• **Supplied records**
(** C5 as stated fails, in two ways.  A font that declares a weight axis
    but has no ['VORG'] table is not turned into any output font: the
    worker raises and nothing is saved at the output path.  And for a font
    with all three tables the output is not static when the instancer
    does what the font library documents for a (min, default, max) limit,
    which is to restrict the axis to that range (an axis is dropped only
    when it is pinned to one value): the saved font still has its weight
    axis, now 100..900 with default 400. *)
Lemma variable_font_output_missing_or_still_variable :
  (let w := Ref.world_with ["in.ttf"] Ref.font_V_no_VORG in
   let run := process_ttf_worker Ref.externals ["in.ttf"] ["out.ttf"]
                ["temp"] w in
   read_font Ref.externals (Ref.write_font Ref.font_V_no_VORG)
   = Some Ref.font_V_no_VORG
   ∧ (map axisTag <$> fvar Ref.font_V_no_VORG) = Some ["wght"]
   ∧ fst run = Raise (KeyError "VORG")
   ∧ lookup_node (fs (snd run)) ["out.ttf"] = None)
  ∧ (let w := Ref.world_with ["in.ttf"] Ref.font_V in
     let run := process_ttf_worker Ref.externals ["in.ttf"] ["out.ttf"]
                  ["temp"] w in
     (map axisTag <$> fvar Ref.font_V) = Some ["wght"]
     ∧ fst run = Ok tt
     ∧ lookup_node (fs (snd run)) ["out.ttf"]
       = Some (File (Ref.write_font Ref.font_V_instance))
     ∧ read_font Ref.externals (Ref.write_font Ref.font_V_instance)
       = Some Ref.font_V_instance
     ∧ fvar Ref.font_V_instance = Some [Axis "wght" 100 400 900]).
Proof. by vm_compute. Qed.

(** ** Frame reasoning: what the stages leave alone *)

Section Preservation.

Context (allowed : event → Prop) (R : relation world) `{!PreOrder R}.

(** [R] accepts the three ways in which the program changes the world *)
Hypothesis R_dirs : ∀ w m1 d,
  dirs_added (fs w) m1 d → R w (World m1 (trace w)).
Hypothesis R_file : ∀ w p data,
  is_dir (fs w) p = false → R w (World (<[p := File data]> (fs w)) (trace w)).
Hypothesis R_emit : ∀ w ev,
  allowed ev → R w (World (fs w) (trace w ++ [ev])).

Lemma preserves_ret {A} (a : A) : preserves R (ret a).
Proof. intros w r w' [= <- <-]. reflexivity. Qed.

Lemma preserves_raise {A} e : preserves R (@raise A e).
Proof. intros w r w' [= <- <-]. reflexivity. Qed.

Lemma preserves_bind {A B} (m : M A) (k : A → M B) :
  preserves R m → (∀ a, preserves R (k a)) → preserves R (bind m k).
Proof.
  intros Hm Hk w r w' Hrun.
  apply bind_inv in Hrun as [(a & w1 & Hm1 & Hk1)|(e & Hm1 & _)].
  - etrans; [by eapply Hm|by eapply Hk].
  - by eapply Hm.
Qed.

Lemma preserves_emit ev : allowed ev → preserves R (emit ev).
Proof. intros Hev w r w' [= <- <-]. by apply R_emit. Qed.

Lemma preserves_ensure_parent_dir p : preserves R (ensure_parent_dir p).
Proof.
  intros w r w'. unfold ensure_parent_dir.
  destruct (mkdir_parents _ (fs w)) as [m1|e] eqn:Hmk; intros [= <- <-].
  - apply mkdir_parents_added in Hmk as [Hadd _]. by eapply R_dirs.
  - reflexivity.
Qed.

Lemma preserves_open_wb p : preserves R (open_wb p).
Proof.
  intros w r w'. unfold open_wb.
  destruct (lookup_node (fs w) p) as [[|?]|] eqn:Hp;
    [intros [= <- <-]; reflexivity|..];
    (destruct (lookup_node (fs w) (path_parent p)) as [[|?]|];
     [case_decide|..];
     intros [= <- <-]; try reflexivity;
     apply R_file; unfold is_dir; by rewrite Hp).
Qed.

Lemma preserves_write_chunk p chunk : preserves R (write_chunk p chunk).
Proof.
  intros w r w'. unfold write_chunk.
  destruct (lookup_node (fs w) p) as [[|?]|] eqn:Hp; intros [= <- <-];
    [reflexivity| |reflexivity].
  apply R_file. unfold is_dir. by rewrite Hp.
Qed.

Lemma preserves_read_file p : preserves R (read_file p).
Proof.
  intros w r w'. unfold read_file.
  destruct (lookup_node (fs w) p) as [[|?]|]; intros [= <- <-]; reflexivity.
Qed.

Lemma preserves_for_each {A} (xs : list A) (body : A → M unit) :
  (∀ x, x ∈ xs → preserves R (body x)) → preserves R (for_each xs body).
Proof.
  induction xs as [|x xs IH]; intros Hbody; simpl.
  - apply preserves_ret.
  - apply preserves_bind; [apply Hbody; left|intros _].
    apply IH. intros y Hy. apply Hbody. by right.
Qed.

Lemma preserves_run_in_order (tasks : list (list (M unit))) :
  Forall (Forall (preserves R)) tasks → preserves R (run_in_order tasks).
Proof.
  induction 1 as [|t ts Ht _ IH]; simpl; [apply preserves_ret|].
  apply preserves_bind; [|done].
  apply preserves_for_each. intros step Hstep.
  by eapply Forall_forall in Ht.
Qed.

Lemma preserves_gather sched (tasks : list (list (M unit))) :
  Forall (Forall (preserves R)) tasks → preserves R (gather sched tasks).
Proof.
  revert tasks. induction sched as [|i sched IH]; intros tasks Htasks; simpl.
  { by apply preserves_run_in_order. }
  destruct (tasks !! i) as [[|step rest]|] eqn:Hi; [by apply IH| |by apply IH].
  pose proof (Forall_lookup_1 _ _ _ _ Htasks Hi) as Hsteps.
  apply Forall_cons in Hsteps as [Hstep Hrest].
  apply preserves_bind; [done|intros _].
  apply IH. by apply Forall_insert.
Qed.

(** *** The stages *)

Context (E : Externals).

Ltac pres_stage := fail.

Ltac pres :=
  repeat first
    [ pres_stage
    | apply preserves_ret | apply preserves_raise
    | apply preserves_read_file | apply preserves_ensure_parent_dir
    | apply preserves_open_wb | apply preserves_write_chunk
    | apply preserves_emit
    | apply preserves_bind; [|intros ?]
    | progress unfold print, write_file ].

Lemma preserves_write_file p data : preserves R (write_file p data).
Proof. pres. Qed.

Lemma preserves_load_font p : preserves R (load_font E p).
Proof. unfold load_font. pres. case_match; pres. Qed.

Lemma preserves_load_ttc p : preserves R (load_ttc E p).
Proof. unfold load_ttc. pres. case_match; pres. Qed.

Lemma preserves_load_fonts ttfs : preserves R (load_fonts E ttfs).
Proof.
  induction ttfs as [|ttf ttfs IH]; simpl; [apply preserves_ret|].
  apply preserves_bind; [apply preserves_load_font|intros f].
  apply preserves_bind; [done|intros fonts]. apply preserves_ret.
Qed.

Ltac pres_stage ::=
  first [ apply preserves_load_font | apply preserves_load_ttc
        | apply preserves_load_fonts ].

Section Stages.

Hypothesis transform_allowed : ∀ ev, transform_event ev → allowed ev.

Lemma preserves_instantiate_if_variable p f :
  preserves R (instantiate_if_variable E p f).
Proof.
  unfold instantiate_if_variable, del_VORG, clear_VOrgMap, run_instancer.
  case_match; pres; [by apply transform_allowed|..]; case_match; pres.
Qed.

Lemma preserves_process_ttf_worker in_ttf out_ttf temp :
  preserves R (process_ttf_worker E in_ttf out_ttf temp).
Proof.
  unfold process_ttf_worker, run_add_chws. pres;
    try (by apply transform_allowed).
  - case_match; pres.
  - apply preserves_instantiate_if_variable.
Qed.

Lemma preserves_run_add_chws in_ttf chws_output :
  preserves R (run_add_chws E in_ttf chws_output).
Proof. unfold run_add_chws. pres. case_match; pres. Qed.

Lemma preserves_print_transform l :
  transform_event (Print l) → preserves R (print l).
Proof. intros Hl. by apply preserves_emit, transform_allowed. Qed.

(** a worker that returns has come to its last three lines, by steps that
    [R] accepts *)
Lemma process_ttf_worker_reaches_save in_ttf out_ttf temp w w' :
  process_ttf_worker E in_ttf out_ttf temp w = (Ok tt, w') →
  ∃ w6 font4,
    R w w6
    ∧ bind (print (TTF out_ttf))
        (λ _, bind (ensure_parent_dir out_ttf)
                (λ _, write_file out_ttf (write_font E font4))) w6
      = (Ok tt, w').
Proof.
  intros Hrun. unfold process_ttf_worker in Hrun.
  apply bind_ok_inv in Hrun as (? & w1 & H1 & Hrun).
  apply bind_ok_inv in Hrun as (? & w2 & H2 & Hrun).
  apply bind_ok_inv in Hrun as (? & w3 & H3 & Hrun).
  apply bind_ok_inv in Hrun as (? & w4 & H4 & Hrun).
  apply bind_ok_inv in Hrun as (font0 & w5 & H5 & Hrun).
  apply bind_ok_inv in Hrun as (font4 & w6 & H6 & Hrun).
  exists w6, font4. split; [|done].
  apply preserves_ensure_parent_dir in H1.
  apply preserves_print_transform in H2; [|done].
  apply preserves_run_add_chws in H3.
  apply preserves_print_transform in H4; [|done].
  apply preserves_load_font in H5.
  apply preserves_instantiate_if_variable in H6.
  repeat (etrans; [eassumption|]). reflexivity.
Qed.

• **What the task asks**
Of the entries above, transcribe exactly those lines that fall between the line containing "(** a worker" and the line containing "(λ _, bind (ensure_parent_dir", together with those two lines.

• **Response to this exercise**
(** a worker that returns has come to its last three lines, by steps that
    [R] accepts *)
Lemma process_ttf_worker_reaches_save in_ttf out_ttf temp w w' :
  process_ttf_worker E in_ttf out_ttf temp w = (Ok tt, w') →
  ∃ w6 font4,
    R w w6
    ∧ bind (print (TTF out_ttf))
        (λ _, bind (ensure_parent_dir out_ttf)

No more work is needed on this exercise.